#### Dataset content

++++++

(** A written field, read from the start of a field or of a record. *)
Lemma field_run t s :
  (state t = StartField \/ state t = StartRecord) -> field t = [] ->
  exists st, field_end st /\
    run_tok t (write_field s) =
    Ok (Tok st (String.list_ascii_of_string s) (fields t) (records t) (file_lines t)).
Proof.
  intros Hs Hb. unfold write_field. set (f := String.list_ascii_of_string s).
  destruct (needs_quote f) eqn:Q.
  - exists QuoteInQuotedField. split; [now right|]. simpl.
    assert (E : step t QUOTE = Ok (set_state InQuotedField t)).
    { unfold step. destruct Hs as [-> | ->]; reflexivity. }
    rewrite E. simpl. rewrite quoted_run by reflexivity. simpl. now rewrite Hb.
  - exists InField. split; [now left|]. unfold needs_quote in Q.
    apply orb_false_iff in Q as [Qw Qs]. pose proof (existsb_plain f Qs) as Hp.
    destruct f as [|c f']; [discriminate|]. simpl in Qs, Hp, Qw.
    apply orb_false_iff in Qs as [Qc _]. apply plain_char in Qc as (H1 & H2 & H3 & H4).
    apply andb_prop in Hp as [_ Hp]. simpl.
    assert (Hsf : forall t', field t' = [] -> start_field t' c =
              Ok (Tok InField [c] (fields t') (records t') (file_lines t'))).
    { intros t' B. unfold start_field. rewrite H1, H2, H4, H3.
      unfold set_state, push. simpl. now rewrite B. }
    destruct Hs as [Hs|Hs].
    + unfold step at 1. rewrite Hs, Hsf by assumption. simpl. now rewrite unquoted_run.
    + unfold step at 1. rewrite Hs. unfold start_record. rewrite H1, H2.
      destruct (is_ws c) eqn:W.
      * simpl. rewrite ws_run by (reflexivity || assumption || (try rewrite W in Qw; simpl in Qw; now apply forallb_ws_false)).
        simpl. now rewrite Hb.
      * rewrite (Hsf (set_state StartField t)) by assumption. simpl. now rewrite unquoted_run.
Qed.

++++++

#### Exercise details
Would you copy, unchanged, the stretch of the records above that begins at the line containing "(state t = StartField" and ends at the line containing "intros Hs Hb.", and only that?

#### Solution
  (state t = StartField \/ state t = StartRecord) -> field t = [] ->
  exists st, field_end st /\
    run_tok t (write_field s) =
    Ok (Tok st (String.list_ascii_of_string s) (fields t) (records t) (file_lines t)).
Proof.
  intros Hs Hb. unfold write_field. set (f := String.list_ascii_of_string s).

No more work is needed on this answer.